WORK TASK:
Find the line with "ho_count := 0;" in the entries below. Repeat it, every following line, and the line with "i ← Z.of_nat", exactly and with nothing added.

SOURCE INFORMATION:
Lemma discovery_failure_config v v' e : v_config v = v_config v' → discovery_failure v e → discovery_failure v' e.
Proof.
  intros [= Hu _ _] Hf. destruct Hf as [n e Hd|n o Hd|n e Hd|n j m Hd]; rewrite Hu in Hd;
    [by eapply F_unreachable|by eapply F_no_jwks_uri|by eapply F_discovery_raised|by eapply F_metadata_type].
Qed.
Lemma key_failure_config v v' tok e : v_config v = v_config v' → key_failure v tok e → key_failure v' tok e.
Proof.
  intros Hc Hf. destruct Hf; [by eapply F_no_key|by eapply F_key_raised|].
  by eapply F_rediscovery, discovery_failure_config.
Qed.
Lemma resolve_fails i w e w' : resolve_jwks_uri i w = (Raise e, w') →
  v_jwks_uri (get_verifier i w) = None ∧ discovery_failure (get_verifier i w) e.
Proof.
  unfold resolve_jwks_uri, dict_get. run_prog.
  destruct (v_jwks_uri (get_verifier i w)) eqn:Hu; [done|].
  destruct (discovery _ _) as [metadata|e0] eqn:Hd.
  2: { intros [= <- _]. split; [done|]. destruct (discovery_caught e0) eqn:Hc;
       [by eapply F_unreachable; [|apply discovery_caught_iff]
       |by eapply F_discovery_raised; [|apply (caught_false _ _ (discovery_caught_iff e0))]]. }
  intros E. split; [done|]. destruct metadata as [| | | | | |o];
    try (injection E as <- _; by eapply F_metadata_type).
  assert (names_jwks (JObj o) = false → discovery_failure (get_verifier i w) jwks_unresolved) as Hbad
    by (by apply F_no_jwks_uri with (v_calls (get_verifier i w))).
  unfold names_jwks in Hbad. simpl in E. rewrite jget_obj in Hbad.
  destruct (dget "jwks_uri" o) as [[]|]; try (injection E as <- _; by apply Hbad).
  destruct (nonempty s); [done|]. injection E as <- _. by apply Hbad.
Qed.
Lemma client_fails i w e w' : client i w = (Raise e, w') →
  v_jwks_client (get_verifier i w) = None ∧ v_jwks_uri (get_verifier i w) = None ∧
  discovery_failure (get_verifier i w) e.
Proof.
  unfold client. run_prog. destruct (v_jwks_client (get_verifier i w)) eqn:Hc; [done|].
  destruct (resolve_jwks_uri i w) as [[u|e'] w1] eqn:Er; [by destruct i|].
  intros [= <- _]. split; [done|]. by eapply resolve_fails.
Qed.
Lemma key_from_fails i c tok w e w' : key_from i c tok w = (Raise e, w') →
  ∃ n uri, signing_key c n uri tok = Raise e.
Proof.
  unfold key_from. run_prog. destruct (signing_key _ _ _ _) eqn:Hk; [done|]. intros [= <- _]. by eexists _, _.
Qed.
Lemma signing_key_fails i c tok w e w' : signing_key_or_refresh i c tok w = (Raise e, w') →
  key_failure (get_verifier i w) tok e.
Proof.
  unfold signing_key_or_refresh, except_jwk. unfold catch at 1.
  destruct (key_from i c tok w) as [[k|e0] w1] eqn:Ek; [done|].
  assert (v_config (get_verifier i w1) = v_config (get_verifier i w)) as Hcfg.
  { pose proof (key_from_config i i c tok w) as Hs. by rewrite Ek in Hs. }
  apply key_from_fails in Ek as (n & uri & Hk).
  destruct (key_caught e0) eqn:Hc;
    [|intros [= <- _]; by eapply F_key_raised; [|apply (caught_false _ _ (key_caught_iff e0))]].
  apply key_caught_iff in Hc.
  unfold catch. destruct ((refreshed ← refresh_jwks i; key_from i refreshed tok) w1) as [[k|e1] w2] eqn:Er; [done|].
  destruct (key_caught e1) eqn:Hc1; intros [= <- _]; [by eapply F_no_key|].
  apply (caught_false _ _ (key_caught_iff e1)) in Hc1.
  apply bind_inv in Er as [(e2 & Er & [= <-])|(c2 & w3 & _ & (n2 & uri2 & Hk2)%key_from_fails)];
    [|by eapply F_key_raised].
  apply F_rediscovery. change (refresh_jwks i w1) with (client i (upd_instance i (set_client None) w1)) in Er.
  apply client_fails in Er as (_ & _ & Hd). eapply discovery_failure_config; [|exact Hd].
  etrans; [by apply instance_config|exact Hcfg].
Qed.
Lemma claims_fail v t tok key payload e : decode_as v t tok key = Ok payload → principal_of payload = Raise e →
  claims_failure v t tok e.
Proof.
  intros Hd. unfold principal_of.
  assert ((∀ s, jget "tenant_id" payload = Some (JStr s) → s = "") → claims_failure v t tok (ECollectMind AuthTenantMissing))
    as Ht by (by apply F_tenant with key).
  assert ((∀ s, jget "sub" payload = Some (JStr s) → s = "") → claims_failure v t tok (ECollectMind AuthInvalidToken))
    as Hs by (by apply F_subject with key).
  assert (∀ m, (∀ s, or_else (jget "scope" payload) (JStr "") ≠ JStr s) → claims_failure v t tok (EAttributeError m))
    as Hc by (intros m; by apply F_scope with key).
  destruct (jget "tenant_id" payload) as [[]|]; try (intros [= <-]; by apply Ht).
  destruct (nonempty s) eqn:Es; [|intros [= <-]; apply Ht; intros s' [= <-]; by destruct s].
  destruct (jget "sub" payload) as [[]|]; try (intros [= <-]; by apply Hs).
  destruct (nonempty s0) eqn:Es0; [|intros [= <-]; apply Hs; intros s' [= <-]; by destruct s0].
  destruct (or_else (jget "scope" payload) (JStr "")); try done; intros [= <-]; by apply Hc.
Qed.
End VerifyErrors.
(* ===== verification/Repository.v ===== *)
(** [registry/repository.py]: policies, deployments and outcomes. *)
From S2P Require Import Prelude PyStr PyDict Json JsonText PyTime Errors TokenBucket Models World Samples Database Isolation PyVal.
Local Open Scope Z_scope.

(** The [audit_meta] dict of [PolicyRepository.insert]. *)
Record audit_meta := AuditMeta {
  m_prompt_template_version : string;
  m_slm_repo : json;
  m_slm_revision_sha : json;
  m_slm_runtime : json;
  m_slm_runtime_version : json;
  m_slm_quantization : json;
  m_slm_decoding_seed : Z;
  m_payload_signature : string;
  m_signature_key_id : string }.

(** [_row_to_policy]. *)
Definition row_to_policy (r : policy_row) : json :=
  JObj [ ("policy_id", JStr (po_policy_id r));
         ("version", JStr (po_version r));
         ("signals", po_signal_spec r);
         ("trigger_conditions", po_trigger_conditions r);
         ("collection_window_hours", JInt (po_collection_window_hours_logical r));
         ("hypothesis", JStr (po_hypothesis_statement r));
         ("vehicle_scope", po_vehicle_scope r);
         ("data_governance_flags", po_data_governance_flags r);
         ("confidence_threshold", JFloat (po_confidence_threshold r));
         ("generated_from_session_id", JStr (po_generated_from_session_id r));
         ("originating_finding", po_originating_finding r);
         ("prompt_template_version", JStr (po_prompt_template_version r));
         ("slm_repo", JStr (po_slm_repo r));
         ("slm_revision_sha", JStr (po_slm_revision_sha r));
         ("slm_runtime", JStr (po_slm_runtime r));
         ("slm_runtime_version", JStr (po_slm_runtime_version r));
         ("slm_quantization", JStr (po_slm_quantization r));
         ("slm_decoding_seed", JInt (po_slm_decoding_seed r));
         ("created_at", JStr (isoformat (po_created_at r))) ].
(* ===== verification/Feedback.v ===== *)
(** [feedback/] and [simulators/telemetry_generator.py]: the logical clock, the
    hypothesis rule, the synthetic telemetry, and the worker that closes the
    collection windows.  Floating-point arithmetic is taken over the rationals. *)
From Stdlib Require Import Qround Lqa.
From S2P Require Import Prelude PyStr PyDict Json JsonText PyTime Errors TokenBucket Models World Samples Database Isolation PyVal AuditLog Repository.
Local Open Scope Z_scope.

(** * [feedback/scheduler.py] *)
(** [LogicalTimeScheduler.__init__]: the factor given, or the one of the
    environment variable. *)
Definition scheduler_factor `{Env} (factor : option Q) (environ : option string) : result exn Q :=
  f ← match factor with
      | Some f => Ok f
      | None =>
          let s := default "1.0" environ in
          if nonempty s then
            match float_text s with
            | Some q => Ok (if Qeq_bool q 0 then 1%Q else q)
            | None => Raise (EValueError ("could not convert string to float: '" +:+ s +:+ "'"))
            end
          else Ok 1%Q
      end;
  if Qle_bool f 0 then
    Raise (EValueError ("TIME_ACCELERATION_FACTOR must be > 0; got " +:+ float_repr f))
  else Ok f.

(** [LogicalTimeScheduler.expires_at]. *)
Definition expires_at (factor : Q) (opened_at window_hours : Z) : M Z :=
  datetime_add opened_at (timedelta_us (inject_Z (window_hours * 3600) / factor)).

(** * [feedback/evaluator.py] *)
Record HypothesisOutcome := {
  ho_state : string;
  ho_count : Z;
  ho_quality : Q;
  ho_evidence : json }.

(** The counting loop over the values of the observations. *)
Fixpoint tally (threshold : Q) (values : list Q) (above below : Z) : Z * Z :=
  match values with
  | [] => (above, below)
  | v :: values' =>
      if Qle_bool threshold v then tally threshold values' (above + 1) below
      else tally threshold values' above (below + 1)
  end.

(** [BrakeWearHypothesisRule.evaluate]. *)
Definition evaluate (values : list Q) (threshold : Q) : HypothesisOutcome :=
  let count := Z.of_nat (length values) in
  if count =? 0 then
    {| ho_state := "no_data"; ho_count := 0; ho_quality := 0; ho_evidence := JObj [] |}
  else
    let '(above, below) := tally threshold values 0 0 in
    let confirmed := (below <=? above) && (0 <? above) in
    {| ho_state := if confirmed then "confirmed" else "ruled_out";
       ho_count := count;
       ho_quality := py_round3 (if Qle_bool 1 (count # 10) then 1 else count # 10);
       ho_evidence := JObj [("above_threshold", JInt above); ("below_threshold", JInt below)] |}.

(** * [simulators/telemetry_generator.py] *)
Section Telemetry.
Context `{Env}.

(** [self._random.uniform(a, b)]. *)
Definition uniform (a b : Q) : M Q := x ← random; mret (a + (b - a) * x)%Q.

(** The two [generator] closures. *)
Definition generator (directive : option string) (threshold : Q) : M Q :=
  if bool_decide (directive = Some "rule_out") then
    u ← uniform (2 # 10) (5 # 10);
    mret (if Qle_bool (threshold - u) 0 then 0%Q else (threshold - u)%Q)
  else
    u ← uniform (5 # 100) (3 # 10);
    mret (if Qle_bool (threshold + u) 1 then (threshold + u)%Q else 1%Q).

(** The loops over instants, vehicles and signals. *)
Definition grid (scope signals : list json) : list (Z * json * json) :=
  i ← Z.of_nat <$> seq 0 20; v ← scope; s ← signals; [(i, v, s)].

(** The [policy_ref] of an observation. *)
Definition telemetry_ref (tenant_id : string) (policy : json) : json :=
  JObj [("tenant_id", JStr tenant_id);
        ("policy_id", jget_or "policy_id" (JStr "") policy);
        ("version", jget_or "version" (JStr "1.0.0") policy)].

(** One tuple of [rows]. *)
Definition make_row (directive : option string) (threshold : Q) (now : Z) (x : Z * json * json)
    : M (Z * json * json * Q) :=
  ts ← datetime_add now (1000000 * x.1.1);
  v ← generator directive threshold;
  mret (ts, x.1.2, x.2, v).
(** * What every client records *)
(** The run metadata fits the policy model and the audit record. *)
Definition recordable (info : json) : Prop :=
  ∃ sha runtime quant, jget "slm_revision_sha" info = Some (JStr sha) ∧
    jget "slm_runtime" info = Some (JStr runtime) ∧ jget "slm_quantization" info = Some (JStr quant) ∧
    Sha40 (JStr sha) = Ok sha ∧ runtime ∈ ["vllm"; "llama_cpp"; "stub"] ∧
    quant ∈ ["bf16"; "gguf-q4_k_m"; "none"].

Lemma runtime_recordable r : Sha40 (JStr (slm_revision_sha r)) = Ok (slm_revision_sha r) →
  slm_runtime r ∈ ["vllm"; "llama_cpp"; "stub"] → slm_quantization r ∈ ["bf16"; "gguf-q4_k_m"; "none"] →
  recordable (runtime_dict r).
Proof. intros. exists (slm_revision_sha r), (slm_runtime r), (slm_quantization r). by split_and!. Qed.
(* ===== verification/CiGuards.v ===== *)
(** [scripts/check_slm_pinning.py], [scripts/check_no_todo_fixme.py] and
    [scripts/verify_slm_manifest.py]. *)
From S2P Require Import Prelude PyStr PyDict Templates Regex Json JsonText Errors Models World Samples Ingest Slm Guards.
Local Open Scope nat_scope.

(** A literal in a pattern with [re.IGNORECASE]. *)
Definition chr_ci (c : ascii) : ascii → bool := λ d, ascii_eqb (to_lower c) (to_lower d).
Fixpoint word_ci (s : string) : regex :=
  match s with "" => [] | String c s' => one (chr_ci c) :: word_ci s' end.

(** [s.endswith(t)]. *)
Definition endswith (s t : string) : bool :=
  (len t <=? len s) && str_eqb (drop_str (len s - len t) s) t.

Definition numbered {A} (l : list A) : list (nat * A) := zip (seq 1 (length l)) l.
(** The lines of a text on which [p] holds, with their numbers. *)
Definition hits (p : string → bool) (text : string) : list (nat * string) :=
  List.filter (λ nl, p nl.2) (numbered (splitlines text)).
Lemma hits_nil p text : hits p text = [] ↔ ∀ line, line ∈ splitlines text → p line = false.
Proof.
  unfold hits, numbered. rewrite filter_nil. split.
  - intros Hall line (i & Hi)%list_elem_of_lookup. apply (Hall (1 + i, line)).
    apply list_elem_of_lookup_2 with i. apply lookup_zip_with_Some. exists (1 + i), line. split_and!; [done| |done].
    apply lookup_seq. split; [lia|]. by apply lookup_lt_Some in Hi.
  - intros Hall [n line] Hin. apply elem_of_zip_r in Hin. by apply Hall.
Qed.

(** * [check_slm_pinning.py] *)
Definition WEIGHT_MANIFEST : string := "config/slm/qwen2.5-7b-instruct/manifest.sha256".
Definition GPU_DOCKERFILE : string := "infra/compose/gpu-profile/Dockerfile.vllm".
Definition COMPOSE_FILE : string := "infra/compose/docker-compose.yaml".
Definition WORKFLOWS_DIR : string := ".github/workflows".
(** [@sha256:[0-9a-f]{64}]. *)
Definition DIGEST_PATTERN : regex :=
  word_of "@sha256:" ++ [Rep (λ c, is_digit c || chars "abcdef" c) 64 (Some 64)].
(** [SLM_PROFILE\s*[:=]\s*["']?dev_default["']?] with [re.IGNORECASE]. *)
Definition quote_char (c : ascii) : bool := ascii_eqb c dquote || ascii_eqb c "'".
Definition DEV_DEFAULT_PATTERN : regex :=
  word_ci "SLM_PROFILE" ++ [Rep is_space 0 None; one (chars ":="); Rep is_space 0 None; maybe quote_char] ++
  word_ci "dev_default" ++ [maybe quote_char].

Section Pinning.
Context `{Files}.

Definition check_weight_manifest : list string :=
  if negb (is_file WEIGHT_MANIFEST) then ["weight manifest missing at " +:+ WEIGHT_MANIFEST]
  else if negb (nonempty (strip (read_text WEIGHT_MANIFEST)))
  then ["weight manifest is empty at " +:+ WEIGHT_MANIFEST] else [].
Definition check_gpu_dockerfile : list string :=
  if negb (is_file GPU_DOCKERFILE) then ["gpu Dockerfile missing at " +:+ GPU_DOCKERFILE]
  else if negb (search_re DIGEST_PATTERN (read_text GPU_DOCKERFILE))
  then [GPU_DOCKERFILE +:+ ": no vLLM image digest pin found (expected an @sha256:<hex> reference per ADR-0002)"]
  else [].
Definition check_no_dev_default (path : string) : list string :=
  if negb (is_file path) then [] else
  (λ nl, path +:+ ":" +:+ str_of_Z (Z.of_nat nl.1) +:+
    ": SLM_PROFILE=dev_default is forbidden outside local foundation smoke (ADR-0006 + Constitution Principle XIV)")
  <$> hits (search_re DEV_DEFAULT_PATTERN) (read_text path).
(** [sorted(dir.glob("*" + ext))]. *)
Definition glob (dir ext : string) : list string :=
  (λ n, dir +:+ "/" +:+ n) <$> merge_sort str_le (List.filter (λ n, endswith n ext) (iterdir dir)).
Definition pinning_check : list string :=
  check_weight_manifest ++ check_gpu_dockerfile ++ check_no_dev_default COMPOSE_FILE ++
  if is_dir WORKFLOWS_DIR
  then concat (check_no_dev_default <$> glob WORKFLOWS_DIR ".yaml" ++ glob WORKFLOWS_DIR ".yml") else [].
Definition pinning_main : Z := match pinning_check with [] => 0%Z | _ => 1%Z end.

(** The files in which the development profile is looked for. *)
Definition guarded_file (path : string) : Prop :=
  path = COMPOSE_FILE ∨
  is_dir WORKFLOWS_DIR = true ∧ ∃ n, n ∈ iterdir WORKFLOWS_DIR ∧
    (endswith n ".yaml" = true ∨ endswith n ".yml" = true) ∧ path = WORKFLOWS_DIR +:+ "/" +:+ n.

Lemma dev_default_nil path : check_no_dev_default path = [] ↔
  (is_file path = true → ∀ line, line ∈ splitlines (read_text path) → search_re DEV_DEFAULT_PATTERN line = false).
Proof.
  unfold check_no_dev_default. destruct (is_file path); simpl; [|done].
  rewrite <- hits_nil. split; [intros E%fmap_nil_inv; by intros _|by intros ->].
Qed.
Lemma elem_of_glob path dir ext : path ∈ glob dir ext ↔
  ∃ n, n ∈ iterdir dir ∧ endswith n ext = true ∧ path = dir +:+ "/" +:+ n.
Proof.
  unfold glob. rewrite list_elem_of_fmap. setoid_rewrite merge_sort_Permutation.
  setoid_rewrite list_elem_of_In. setoid_rewrite filter_In. naive_solver.
Qed.
Lemma concat_map_nil {A B} (f : A → list B) l : concat (f <$> l) = [] ↔ ∀ x, x ∈ l → f x = [].
Proof.
  induction l as [|x l IH]; [by split; [intros _ x ?%not_elem_of_nil|]|].
  rewrite fmap_cons. simpl. setoid_rewrite elem_of_cons. split.
  - intros [Hx Hl]%app_eq_nil y [->|Hy]; [done|]. by apply IH.
  - intros Hall. rewrite (Hall x) by auto. apply IH. auto.
Qed.
Lemma app_nil {A} (a b : list A) : a ++ b = [] ↔ a = [] ∧ b = [].
Proof. split; [apply app_eq_nil|by intros [-> ->]]. Qed.
End Pinning.

(** The pinning guard is exact: it exits with 0 just when the weight manifest is there
    and not blank, the GPU image is pinned by digest, and no line of the compose
    file or of a workflow sets the development profile. *)
Theorem pinning_check_exact `{Files} :
  pinning_main = 0%Z ↔
  (is_file WEIGHT_MANIFEST = true ∧ strip (read_text WEIGHT_MANIFEST) ≠ "") ∧
  (is_file GPU_DOCKERFILE = true ∧ search_re DIGEST_PATTERN (read_text GPU_DOCKERFILE) = true) ∧
  ∀ path, guarded_file path → is_file path = true →
    ∀ line, line ∈ splitlines (read_text path) → search_re DEV_DEFAULT_PATTERN line = false.
Proof.
  transitivity (pinning_check = []); [unfold pinning_main; by destruct pinning_check|].
  unfold pinning_check. rewrite !app_nil.
  assert (check_weight_manifest = [] ↔ is_file WEIGHT_MANIFEST = true ∧ strip (read_text WEIGHT_MANIFEST) ≠ "") as ->.
  { unfold check_weight_manifest. destruct (is_file _); simpl; [|naive_solver].
    rewrite <- nonempty_true. destruct (nonempty _); simpl; naive_solver. }
  assert (check_gpu_dockerfile = [] ↔ is_file GPU_DOCKERFILE = true ∧
    search_re DIGEST_PATTERN (read_text GPU_DOCKERFILE) = true) as ->.
  { unfold check_gpu_dockerfile. destruct (is_file _); simpl; [|naive_solver].
    destruct (search_re _ _); simpl; naive_solver. }
  assert (check_no_dev_default COMPOSE_FILE = [] ∧ (if is_dir WORKFLOWS_DIR
           then concat (check_no_dev_default <$> glob WORKFLOWS_DIR ".yaml" ++ glob WORKFLOWS_DIR ".yml")
           else []) = [] ↔ ∀ path, guarded_file path → check_no_dev_default path = []) as ->.
  { unfold guarded_file. destruct (is_dir WORKFLOWS_DIR).
    - rewrite concat_map_nil. setoid_rewrite elem_of_app. setoid_rewrite elem_of_glob. split.
      + intros [Hc Hw] path [->|(_ & n & Hn & [He|He] & ->)]; [done|apply Hw; eauto 6..].
      + intros Hall. split; [apply Hall; by left|].
        intros path [(n & Hn & He & ->)|(n & Hn & He & ->)]; apply Hall; right; eauto 7.
    - split; [intros [Hc _] path [->|[? _]]; done|]. intros Hall. split; [apply Hall; by left|done]. }
  by setoid_rewrite dev_default_nil.
Qed.

(** * [check_no_todo_fixme.py] *)
Definition MARKERS : list string := ["TODO"; "FIXME"; "XXX"; "@todo"].
(** [\b(TODO|FIXME|XXX|@todo)\b] with [re.IGNORECASE]. *)
Definition has_marker (line : string) : bool :=
  existsb (λ w, search_re (Bound :: word_ci w ++ [Bound]) line) MARKERS.
Definition INCLUDE_SUFFIXES : list string :=
  [".py"; ".sql"; ".yaml"; ".yml"; ".toml"; ".sh"; ".dockerfile"; ".tf"].
Definition EXCLUDE_PREFIXES : list string :=
  [".git/"; ".hypothesis/"; ".mypy_cache/"; ".ruff_cache/"; ".pytest_cache/"; ".specify/"; ".claude/"; "docs/";
   "specs/"; "models/"; "node_modules/"; "build/"; "dist/"; "scripts/check_no_todo_fixme.py";
   ".pre-commit-config.yaml"].
(** [_VENV_HINT]: some part of the path starts with [venv] or [.venv]. *)
Definition venv_hint (rel : string) : bool :=
  existsb (λ p, startswith p "venv" || startswith p ".venv") (split_on "/" rel).
(** [_excluded]. *)
Definition excluded (rel : string) : bool :=
  existsb (startswith rel) EXCLUDE_PREFIXES || contains "__pycache__" rel || venv_hint rel.
Definition scanned (rel : string) : bool :=
  negb (excluded rel) &&
  (in_list (lower (path_suffix (path_name rel))) INCLUDE_SUFFIXES ||
   in_list (path_name rel) ["Dockerfile"; "Makefile"]).

Section Markers.
(** What [rglob] yields, and the text of a file that decodes. *)
Context `{Files} (rglob : list string) (decoded : string → option string).
Definition file_violations (rel : string) : list string :=
  if is_file rel && scanned rel then
    match decoded rel with
    | None => []
    | Some text => (λ nl, rel +:+ ":" +:+ str_of_Z (Z.of_nat nl.1) +:+ ": " +:+ strip nl.2) <$> hits has_marker text
    end
  else [].
(** [main]: the violations and the exit code. *)
Definition marker_violations : list string := concat (file_violations <$> rglob).
Definition marker_main : Z := match marker_violations with [] => 0%Z | _ => 1%Z end.

(** The guard exits with 0 just when no line of a scanned file carries a marker. *)
Theorem marker_main_exact : marker_main = 0%Z ↔
  ∀ rel text line, rel ∈ rglob → is_file rel = true → scanned rel = true → decoded rel = Some text →
    line ∈ splitlines text → has_marker line = false.
Proof.
  transitivity (marker_violations = []). { unfold marker_main. by destruct marker_violations. }
  unfold marker_violations. rewrite concat_map_nil. unfold file_violations. split.
  - intros Hall rel text line Hr Hf Hs Hd. specialize (Hall rel Hr). rewrite Hf, Hs, Hd in Hall.
    apply fmap_nil_inv in Hall. revert line. by apply hits_nil.
  - intros Hall rel Hr. destruct (is_file rel) eqn:Hf; [|done]. destruct (scanned rel) eqn:Hs; [|done]. simpl.
    destruct (decoded rel) as [text|] eqn:Hd; [|done].
    rewrite (proj2 (hits_nil has_marker text)); [done|]. intros line. by eapply Hall.
Qed.
End Markers.

(** * [verify_slm_manifest.py] *)
Section Manifest.
(** The bytes of the file at a path under the weights root, if it exists. *)
Context `{Sha256} (artifact : string → option string).

(** [line.split(maxsplit=1)], on two fields. *)
Definition split_entry (line : string) : option (string * string) :=
  let '(expected, rest) := span (λ c, negb (is_space c)) (lstrip line) in
  let relative := lstrip rest in
  if nonempty expected && nonempty relative then Some (expected, relative) else None.
Definition is_skipped (line : string) : bool := negb (nonempty line) || startswith line "#".
(** Whether a line of the manifest counts as a failure. *)
Definition line_fails (raw : string) : bool :=
  let line := strip raw in
  if is_skipped line then false else
  match split_entry line with
  | None => true
  | Some (expected, relative) =>
      match artifact (strip relative) with
      | None => true
      | Some bytes => negb (str_eqb (hex (sha256 bytes)) expected)
      end
  end.
(** [main], on the text of the manifest, if it exists. *)
Definition failures (text : string) : nat := length (List.filter line_fails (splitlines text)).
Definition manifest_main (manifest : option string) : Z :=
  match manifest with
  | None => 1%Z
  | Some text => if failures text =? 0 then 0%Z else 1%Z
  end.
End Manifest.

(** Weights pass verification only if they are the pinned ones: the script exits
    with 0 just when the manifest exists and each of its lines is blank, a comment,
    or names an artifact that is there and whose SHA-256 is the one written. *)
Theorem manifest_main_exact `{Sha256} (artifact : string → option string) (manifest : option string) :
  manifest_main artifact manifest = 0%Z ↔
  ∃ text, manifest = Some text ∧ ∀ raw, raw ∈ splitlines text →
    is_skipped (strip raw) = true ∨
    ∃ expected relative bytes, split_entry (strip raw) = Some (expected, relative) ∧
      artifact (strip relative) = Some bytes ∧ hex (sha256 bytes) = expected.
Proof.
  assert (∀ raw, line_fails artifact raw = false ↔ is_skipped (strip raw) = true ∨
    ∃ expected relative bytes, split_entry (strip raw) = Some (expected, relative) ∧
      artifact (strip relative) = Some bytes ∧ hex (sha256 bytes) = expected) as Hline.
  { intros raw. unfold line_fails. destruct (is_skipped (strip raw)); [by split; [left|]|].
    destruct (split_entry (strip raw)) as [[expected relative]|] eqn:Es; [|naive_solver].
    destruct (artifact (strip relative)) as [bytes|] eqn:Ea; [|naive_solver].
    rewrite negb_false_iff, str_eqb_eq. naive_solver. }
  unfold manifest_main, failures. destruct manifest as [text|]; [|naive_solver].
  destruct (Nat.eqb_spec (length (List.filter (line_fails artifact) (splitlines text))) 0) as [E|E].
  - apply nil_length_inv in E. rewrite filter_nil in E. split; [|done]. intros _. exists text. split; [done|].
    intros raw Hr. by apply Hline, E.
  - split; [done|]. intros (t & [= <-] & Hall). destruct E. apply length_zero_iff_nil. rewrite filter_nil.
    intros raw Hr. by apply Hline, Hall.
Qed.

EXERCISE RESPONSE:
    {| ho_state := "no_data"; ho_count := 0; ho_quality := 0; ho_evidence := JObj [] |}
  else
    let '(above, below) := tally threshold values 0 0 in
    let confirmed := (below <=? above) && (0 <? above) in
    {| ho_state := if confirmed then "confirmed" else "ruled_out";
       ho_count := count;
       ho_quality := py_round3 (if Qle_bool 1 (count # 10) then 1 else count # 10);
       ho_evidence := JObj [("above_threshold", JInt above); ("below_threshold", JInt below)] |}.

(** * [simulators/telemetry_generator.py] *)
Section Telemetry.
Context `{Env}.

(** [self._random.uniform(a, b)]. *)
Definition uniform (a b : Q) : M Q := x ← random; mret (a + (b - a) * x)%Q.

(** The two [generator] closures. *)
Definition generator (directive : option string) (threshold : Q) : M Q :=
  if bool_decide (directive = Some "rule_out") then
    u ← uniform (2 # 10) (5 # 10);
    mret (if Qle_bool (threshold - u) 0 then 0%Q else (threshold - u)%Q)
  else
    u ← uniform (5 # 100) (3 # 10);
    mret (if Qle_bool (threshold + u) 1 then (threshold + u)%Q else 1%Q).

(** The loops over instants, vehicles and signals. *)
Definition grid (scope signals : list json) : list (Z * json * json) :=
  i ← Z.of_nat <$> seq 0 20; v ← scope; s ← signals; [(i, v, s)].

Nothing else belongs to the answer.